Images flash through his head again: Alice lying in a pool of blood, the ambulance arriving, the paramedic making the first report: “Patient unstable, systolic pressure dropping, weak pulse, heart rate one hundred. We’re going to intubate her.”
Paul flashes his headlights, passes two taxis, and is about to turn left, when he sees that Boulevard Saint-Michel is cordoned off by cops because of a protest march. He clenches his jaw. Fuck! I don’t believe this!
He lowers his window to talk to the police officers, hoping they will let him through, but he comes up against the brick wall of their inflexibility and drives away angrily, yelling insults at them.
He turns back onto Boulevard Saint-Germain without signaling and a bus driver honks his horn.
He has to calm down. Focus all his energy on saving his wife. He has to find a doctor capable of performing miracles. He wonders if he knows any of the doctors at Hôtel-Dieu.
Pralavorio, maybe? No, he works at Bichat. Jourdin? He’s at Cochin, but he knows everyone. He’s the one I should call.
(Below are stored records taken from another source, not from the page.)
(** C5. Where the code departs from the claim: the user's [on_exit]
    raises the error ["boom"] when the server of client 1 exits.
    [handlers.on_exit] catches the error and returns, but writes nothing
    on the error surface, which is as empty after the call as before;
    [handlers.on_error], in the same situation, returns as well and
    reports ["LSP[clangd] user on_error failed: boom"]. *)
Theorem on_exit_error_not_reported :
  user sample_env "boom" [VNum 0; VNum 15; VNum 1] =
    raise (VStr "boom") /\
  (exists s', handlers_on_exit sample_env failing_config 1 0 15
                               (sample_state failing_config) = Ok tt s' /\
              ui s' = ui (sample_state failing_config) /\
              ui s' = []) /\
  (exists s', handlers_on_error sample_env failing_config 1 2 (VStr "bad")
                                (sample_state failing_config) = Ok tt s' /\
              ui s' = [ErrWriteln "LSP[clangd]: Error 2: bad"; Command "redraw";
                       ErrWriteln "LSP[clangd] user on_error failed: boom";
                       Command "redraw"]).
Proof.
  split; [reflexivity|]. split.
  - eexists. split; [|split].
    + eapply handlers_on_exit_discards with (f := "boom") (usererr := VStr "boom");
        reflexivity.
    + reflexivity.
    + reflexivity.
  - eexists. split.
    + eapply handlers_on_error_reports with (f := "boom") (usererr := VStr "boom");
        reflexivity.
    + reflexivity.
Qed.


(** *** [client.request] *)

Lemma client_object_eq (client_id : Z) (s : lsp_state) (c : client) :
  clients s !! client_id = Some c -> client_object client_id s = Ok c s.
Proof. intros H. unfold client_object. now rewrite H. Qed.

Lemma on_rpc_eq (client_id : Z) (op : rpc_client -> list value * rpc_client)
      (s : lsp_state) (c : client) :
  clients s !! client_id = Some c ->
  on_rpc client_id op s =
  Ok (op (rpc c)).1
     (set_clients (<[client_id := set_rpc (op (rpc c)).2 c]> (clients s)) s).
Proof.
  intros H. unfold on_rpc, bind. rewrite (client_object_eq _ _ _ H).
  now destruct (op (rpc c)).
Qed.

(** C1, the case the claim leaves out.  The server of client 1 lacks the
    [hover] capability: [client.request] for ["textDocument/hover"]
    reports "server doesn't support ...", calls the callback with the
    error, and returns nothing; no id is allocated, no callback is
    recorded and no frame is written. *)
Lemma request_unsupported_allocates_nothing :
  client_request sample_env 1 "textDocument/hover" VNil (Some (UserFn "show"))
                 (VNum 1) (sample_state sample_config)
  = Ok [] (set_ui [ErrWriteln "server doesn't support textDocument/hover";
                   Command "redraw"] (sample_state sample_config)) /\
  ~ request_allocates sample_env 1 "textDocument/hover" VNil
                      (Some (UserFn "show")) (VNum 1)
                      (sample_state sample_config).
Proof.
  assert (H : client_request sample_env 1 "textDocument/hover" VNil
                             (Some (UserFn "show")) (VNum 1)
                             (sample_state sample_config)
              = Ok [] (set_ui [ErrWriteln "server doesn't support textDocument/hover";
                               Command "redraw"] (sample_state sample_config)))
    by reflexivity.
  split; [exact H|].
  intros (id & status & s' & c & c' & cl & _ & Hreq & _).
  rewrite H in Hreq. discriminate Hreq.
Qed.

(** [rpc.notify] writes a frame, or nothing; the pending map is not its
    business. *)
Lemma rpc_notify_pending (method : string) (params : value) (r : rpc_client) :
  (rpc_notify method params r).1 = [VBool (negb (closing r))] /\
  pending (rpc_notify method params r).2 = pending r /\
  message_index (rpc_notify method params r).2 = message_index r /\
  closing (rpc_notify method params r).2 = closing r /\
  sent (rpc_notify method params r).2 =
    sent r ++ (if closing r then [] else [Notification method params]).
Proof.
  unfold rpc_notify. destruct (closing r) eqn:E; simpl;
    rewrite ?app_nil_r; auto.
Qed.


Lemma chosen_callback_eq (e : env) (client_id : Z) (c : client) (method : string)
      (given : option callback) (s : lsp_state) :
  match given with
  | Some cb0 => ret cb0
  | None =>
      match resolve_callback e (client_config c) method with
      | Some f => ret (UserFn f)
      | None =>
          error_at e 639
                   ("not found: " ++ format_q method
                    ++ " request callback for client "
                    ++ format_q (client_name (client_config c) client_id)
                    ++ ".")
      end
  end s =
  match chosen_callback e c method given with
  | Some cb => Ok cb s
  | None => error_at e 639
                     ("not found: " ++ format_q method
                      ++ " request callback for client "
                      ++ format_q (client_name (client_config c) client_id)
                      ++ ".") s
  end.
Proof.
  unfold chosen_callback. destruct given; [reflexivity|].
  now destruct (resolve_callback e (client_config c) method).
Qed.

(** [client.request] with a callback on an initialized client, at its
    test of the capabilities: either the guard, which reports, calls the
    callback and returns, or [rpc.request]. *)
Lemma client_request_eq
      (e : env) (client_id : Z) (method : string) (params : value)
      (given : option callback) (bufnr : value) (s : lsp_state)
      (c : client) (caps : capabilities) (cb : callback) :
  clients s !! client_id = Some c ->
  chosen_callback e c method given = Some cb ->
  resolved_capabilities c = Some caps ->
  client_request e client_id method params given bufnr s =
  if capability_missing caps method then
    bind (apply_callback
            e cb
            [VTable [("code", VNum (MethodNotFound e));
                     ("message", VStr ("server doesn't support " ++ method))];
             VStr method; VNil; VNum client_id; bufnr])
         (fun _ => ret [])
         (set_ui (ui s ++ [ErrWriteln ("server doesn't support " ++ method);
                           Command "redraw"]) s)
  else
    on_rpc client_id
           (rpc_request method params
                        {| rc_callback := cb; rc_method := method;
                           rc_client_id := client_id; rc_bufnr := bufnr |}) s.
Proof.
  intros Hc Hcb Hcaps.
  unfold client_request, bind at 1. rewrite (client_object_eq _ _ _ Hc).
  unfold bind at 1. rewrite chosen_callback_eq, Hcb.
  unfold bind at 1. rewrite Hcaps. unfold ret at 1.
  now destruct (capability_missing caps method).
Qed.

(** Every operation of the RPC client keeps the ids of the pending map
    among those given out. *)
Lemma pending_allocated_apply (r : rpc_client) (op : rpc_op) :
  pending_allocated r -> pending_allocated (rpc_apply r op).
Proof.
  intros Hr. destruct op as [method params callback|method params|id|];
    cbn [rpc_apply].
  - unfold rpc_request. destruct (closing r); [exact Hr|].
    intros id. cbn [snd pending message_index].
    rewrite lookup_insert. case_decide as Hid; [intros _; lia|].
    intros Hsome. specialize (Hr id Hsome). lia.
  - destruct (rpc_notify_pending method params r) as (_ & Hp & Hm & _).
    intros id'. rewrite Hp, Hm. apply Hr.
  - intros id'. cbn [without_pending pending message_index].
    rewrite lookup_delete. case_decide; [intros [? Hnone]; discriminate Hnone|apply Hr].
  - exact Hr.
Qed.

(** So they are, whatever the history of the RPC client. *)
Lemma rpc_after_pending (history : list rpc_op) :
  pending_allocated (rpc_after history).
Proof.
  unfold rpc_after.
  assert (Hfold : forall r, pending_allocated r ->
                            pending_allocated (foldl rpc_apply r history)).
  { induction history as [|op history IH]; intros r Hr; [exact Hr|].
    cbn [foldl]. apply IH. now apply pending_allocated_apply. }
  apply Hfold. intros id [cl Hcl]. discriminate Hcl.
Qed.

(** C1, amended.  On an initialized client, with a callback that is
    given or that [resolve_callback] finds: when the method is not one
    whose capability the server lacks and the RPC client has not shut
    down, [client.request] allocates the correlation id
    [message_index + 1], which is not in the pending map whatever the
    history of the RPC client since its start, records for it the
    closure that calls the callback with
    [(err, method, result, client_id, bufnr)], appends the request frame
    to what was written, and returns [true] and the id; the request is
    then the last item of the history.  When the
    method is one whose capability the server lacks, [client.request]
    writes ["server doesn't support <method>"] on the error surface,
    calls the callback with the [MethodNotFound] error and returns no
    value, and [rpc.request] is not reached: no id is allocated and no
    frame is written. *)
Theorem client_request_allocates
        (e : env) (client_id : Z) (method : string) (params : value)
        (given : option callback) (bufnr : value) (s : lsp_state)
        (c : client) (caps : capabilities) (cb : callback) :
  clients s !! client_id = Some c ->
  chosen_callback e c method given = Some cb ->
  resolved_capabilities c = Some caps ->
  (capability_missing caps method = false ->
   closing (rpc c) = false ->
   forall history : list rpc_op,
     rpc c = rpc_after history ->
     let id := message_index (rpc c) + 1 in
     let cl := {| rc_callback := cb; rc_method := method;
                  rc_client_id := client_id; rc_bufnr := bufnr |} in
     let r' := {| message_index := id;
                  pending := <[id := cl]> (pending (rpc c));
                  sent := sent (rpc c) ++ [Request id method params];
                  closing := false |} in
     pending (rpc c) !! id = None /\
     client_request e client_id method params given bufnr s
     = Ok [VBool true; VNum id]
          (set_clients (<[client_id := set_rpc r' c]> (clients s)) s) /\
     request_allocates e client_id method params given bufnr s /\
     r' = rpc_after (history ++ [RpcRequest method params cl])) /\
  (capability_missing caps method = true ->
   client_request e client_id method params given bufnr s =
   bind (apply_callback
           e cb
           [VTable [("code", VNum (MethodNotFound e));
                    ("message", VStr ("server doesn't support " ++ method))];
            VStr method; VNil; VNum client_id; bufnr])
        (fun _ => ret [])
        (set_ui (ui s ++ [ErrWriteln ("server doesn't support " ++ method);
                          Command "redraw"]) s) /\
   ~ request_allocates e client_id method params given bufnr s).
Proof.
  intros Hc Hcb Hcaps.
  pose proof (client_request_eq e client_id method params given bufnr s c caps cb
                                Hc Hcb Hcaps) as Hrequest.
  split.
  - intros Hgate Hopen history Hhistory id cl r'.
    assert (Hfresh : pending (rpc c) !! id = None).
    { destruct (pending (rpc c) !! id) eqn:E; [|reflexivity].
      pose proof (rpc_after_pending history id) as Halloc.
      rewrite <- Hhistory, E in Halloc.
      specialize (Halloc (ex_intro _ _ eq_refl)). unfold id in Halloc. lia. }
    assert (Hrun : client_request e client_id method params given bufnr s
                   = Ok [VBool true; VNum id]
                        (set_clients (<[client_id := set_rpc r' c]> (clients s)) s)).
    { rewrite Hrequest, Hgate, (on_rpc_eq _ _ _ _ Hc). unfold rpc_request.
      rewrite Hopen. reflexivity. }
    split; [exact Hfresh|]. split; [exact Hrun|]. split.
    + exists id, (VBool true),
             (set_clients (<[client_id := set_rpc r' c]> (clients s)) s),
             c, (set_rpc r' c), cl.
      split; [exact Hc|]. split; [exact Hrun|].
      split; [apply lookup_insert_eq|]. split; [exact Hfresh|].
      split; [apply lookup_insert_eq|reflexivity].
    + unfold rpc_after. rewrite foldl_app. cbn [foldl rpc_apply].
      fold (rpc_after history). rewrite <- Hhistory. unfold rpc_request.
      now rewrite Hopen.
  - intros Hgate. rewrite Hgate in Hrequest. split; [exact Hrequest|].
    intros (id & status & s' & c0 & c' & cl & _ & Hreq & _).
    rewrite Hrequest in Hreq. unfold bind in Hreq.
    destruct (apply_callback e cb _ _); discriminate Hreq.
Qed.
He reaches for his phone, which he left on top of his coat on the passenger seat, but he can’t find it.
The old Alfa Romeo drives along narrow Rue des Bernardins and joins the Pont de l’Archevêché, the “lovers’ bridge,” its guardrails covered with thousands of padlocks shining in the night.
Paul switches on the dome light, looks around, and finally spots his cell phone on the floor. Keeping one hand on the steering wheel, he leans down to pick it up. When he sits back up, he is dazzled by a headlight and realizes, to his shock, that a motorcycle is coming right at him on this one-way bridge. It’s too late to brake. Paul jerks the wheel right to avoid the collision. The Alfa Romeo skids onto the sidewalk, takes off, and collides with a streetlamp before ripping open the bridge’s metal barrier.